Joint Special Issue with AHEAD: Universal Design in Tertiary Education

The All Ireland Journal of Teaching and Learning in Higher Education (AISHE-J) and AHEAD are delighted to announce a call for contributions to a Special Issue on ‘Universal Design in Tertiary Education’ to be published in June 2024.

We invite submissions from staff and students on their experiences engaging with Universal Design for Learning (UDL), other inclusive pedagogical approaches, or any broader aspect of Universal Design (UD) in tertiary education. We encourage joint student-staff submissions and student papers.

This Special Issue will provide an opportunity to share experiences, perspectives and foster dialogue on Universal Design (UD) and Universal Design for Learning (UDL) in Irish tertiary education.

There is widespread acceptance of the need to make education more inclusive for all learners, reflected in the wide range of initiatives across the sector. This has been driven by a range of factors, including the advancement of national and international human rights instruments, and the significantly increasing diversity of the student population. UD, a process that aims to make products, environments, programmes or services more accessible to everyone through proactive inclusive design, makes an important contribution to these efforts. This is recognised at a national level by the inclusion of specific goals concerning the implementation of UD in the Further Education and Training Strategy and the National Access Plan for Higher Education.

The internationally recognised UDL framework contributes significantly to the UD approach in the teaching and learning context, providing evidence-based guidance to build more flexibility, accessibility, student voice and choice into our programme design and delivery. Other inclusive pedagogical approaches also contribute to the advancement of UD in teaching and learning. But in the broader tertiary education context, UD principles can also be applied to the design of physical spaces, supports and services, and the digital environment.

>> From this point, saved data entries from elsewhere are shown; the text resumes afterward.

Lemma on_cpu_enter t cur c i f p : procs t !! i = Some p -> cur c = None -> state p <> RUNNING ->
  state (f p) = RUNNING -> on_cpu t cur -> on_cpu (set_proc i f t) (<[c := Some i]> cur).
Proof.
  intros Hi Hc Hp Hf [L R O C].
  assert (N : forall c', cur c' <> Some i) by (intros c' (q & ? & ?)%R; congruence). constructor.
  - by rewrite length_set_proc.
  - intros c' j. destruct (decide (c = c')) as [<-|].
    + rewrite fn_lookup_insert. intros [= <-]. exists (f p). split; [by apply set_proc_at|done].
    + rewrite fn_lookup_insert_ne by done. intros E. destruct (R _ _ E) as (q & ? & ?). exists q.
      rewrite set_proc_other; [done|]. intros <-. by apply (N c').
  - intros c1 c2 j. destruct (decide (c = c1)) as [<-|], (decide (c = c2)) as [<-|];
      rewrite ?fn_lookup_insert, ?fn_lookup_insert_ne by done; [done|..|apply O].
    + intros [= <-] E. by apply N in E.
    + intros E [= <-]. by apply N in E.
  - intros j q Hj Hs. entries; [exists c; by rewrite fn_lookup_insert|].
    destruct (C _ _ Hj Hs) as [c' Hc']. exists c'. rewrite fn_lookup_insert_ne; [done|]. intros <-. congruence.
Qed.

Lemma pids_set (fresh : Prop) t i f p : procs t !! i = Some p ->
  state (f p) = UNUSED \/ state p <> UNUSED /\ pid (f p) = pid p -> (fresh -> pids_ok t) -> fresh -> pids_ok (set_proc i f t).
Proof.
  intros Hi Hf P Fr. destruct (P Fr) as [N R I]. constructor; [done|..].
  - intros j q Hj Hs. entries; [|by eapply R]. assert (x = p) as -> by congruence.
    destruct Hf as [|[? E]]; [done|]. cbn [set_proc nextpid]. rewrite E. by eapply R.
  - assert (Old : forall j q, procs (set_proc i f t) !! j = Some q -> state q <> UNUSED ->
      exists q0, procs t !! j = Some q0 /\ state q0 <> UNUSED /\ pid q = pid q0).
    { intros j q Hj Hs. entries; [|by exists q]. assert (x = p) as -> by congruence.
      destruct Hf as [|[? ?]]; [done|]. by exists p. }
    intros j k q r Hj Hk Hs Hr E.
    destruct (Old _ _ Hj Hs) as (? & ? & ? & ?), (Old _ _ Hk Hr) as (? & ? & ? & ?).
    eapply I; [eassumption..|congruence].
Qed.

(** A live entry stays live. *)
Lemma tree_live t fk i f p : procs t !! i = Some p -> live p -> live (f p) -> parent (f p) = parent p ->
  (forall q, state (f p) = SLEEPING -> pchan (f p) = Some (CProc q) ->
    q = i /\ forall j z, procs t !! j = Some z -> parent z = Some i -> state z <> ZOMBIE) ->
  tree t fk -> tree (set_proc i f t) fk.
Proof.
  intros Hi Lp Lf Ep Hw [N R P Wt F O].
  assert (Lv : forall j, (exists q, procs t !! j = Some q /\ live q) ->
    exists q, procs (set_proc i f t) !! j = Some q /\ live q).
  { intros j (q & Hq & L). destruct (decide (i = j)) as [<-|].
    - exists (f p). split; [by apply set_proc_at|done].
    - exists q. by rewrite set_proc_other. }
  assert (Z : forall j, (forall k z, procs t !! k = Some z -> parent z = Some j -> state z <> ZOMBIE) ->
    forall k z, procs (set_proc i f t) !! k = Some z -> parent z = Some j -> state z <> ZOMBIE).
  { intros j Hz k z Hk E. entries; [|by eapply Hz]. assert (x = p) as -> by congruence.
    destruct Lf as [E1 | [E1 | E1]]; by rewrite E1. }
  constructor; [| | | | |done].
  - destruct N as (q & Hq & L & E). destruct (decide (i = INIT)) as [->|].
    + exists (f p). split; [by apply set_proc_at|]. split; [done|]. congruence.
    + exists q. by rewrite set_proc_other.
  - intros j q Hj E. entries; [|by eapply R]. assert (x = p) as -> by congruence.
    destruct (R _ _ Hi) as [|S]; [congruence|by left|]. destruct Lp, S; intuition congruence.
  - intros j q r Hj E. entries.
    + assert (x = p) as -> by congruence. destruct (P _ _ r Hi) as [[? ?] ?]; [congruence|].
      split; [split; [done|by left]|auto].
    + destruct (P _ _ _ Hj E) as [? ?]. auto.
  - intros j q r Hj S C. entries.
    + assert (x = p) as -> by congruence. destruct (Hw _ S C) as [-> ?]. split; [done|]. by apply Z.
    + destruct (Wt _ _ _ Hj S C) as [-> ?]. split; [done|]. by apply Z.
  - intros j k E. destruct (F _ _ E) as [L (e & He & Se)]. split; [auto|]. exists e.
    rewrite set_proc_other; [done|]. intros <-. assert (e = p) as -> by congruence.
    destruct Lp as [|[|]]; congruence.
Qed.

(** An entry that is no process yet, or no longer: it is nobody's parent. *)
Lemma tree_not_parent t fk i p j q : tree t fk -> procs t !! i = Some p -> ~ live p ->
  procs t !! j = Some q -> parent q <> Some i.
Proof. intros T Hi L Hj E. destruct (tr_par _ _ T _ _ _ Hj E) as [_ (r & ? & ?)]. congruence. Qed.

Lemma set_proc_live t i f p j : procs t !! i = Some p -> ~ live p ->
  (exists q, procs t !! j = Some q /\ live q) -> exists q, procs (set_proc i f t) !! j = Some q /\ live q.
Proof. intros Hi L (q & Hq & Lq). exists q. rewrite set_proc_other; [done|]. congruence. Qed.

We welcome literature reviews, empirical papers and theoretical papers in addition to case studies, reflections on practice and opinion pieces on these topics.

We are seeking:

  1. Reflections – short articles (no more than 2,000 words) that reflect on or critically consider current practices or questions in UD/UDL, including short case studies.
  2. Full papers (no more than 5,000 words) that reflect on and critically consider key issues and/or report on research and/or evaluations. We are particularly interested in papers that explore policies and practices that proactively reduce the need for students to access specialist supports by building more accessibility, flexibility and choice into the mainstream educational offering.

We welcome contributions that address UD/UDL in further and higher education in any aspects of the following:

  • Learning and teaching
  • Assessment and feedback
  • Curriculum design/development
  • Offering inclusive choices in how students engage through implementing hybrid/hy-flex approaches
  • Applications in student service design
  • The physical environment
  • The digital environment
  • Organisational policy and systemic UD implementation initiatives
  • Perspectives on national policy
  • Challenges and enablers
  • Impact of implementation
  • Discipline-specific issues
  • Future-focus and emerging trends
  • Student partnership and UDL/UD
  • The experiences of educators and students

Authors have a choice of two submission dates (see below).

  • Early submissions: 30th October 2023 – Decision February 2024.
  • Later submission: 31st January 2024 – Decision April 2024.
  • Publication: 30th June 2024
  • Please submit via the journal website: https://ojs.aishe.org/index.php/aishe-j/about

We are particularly keen to hear from students!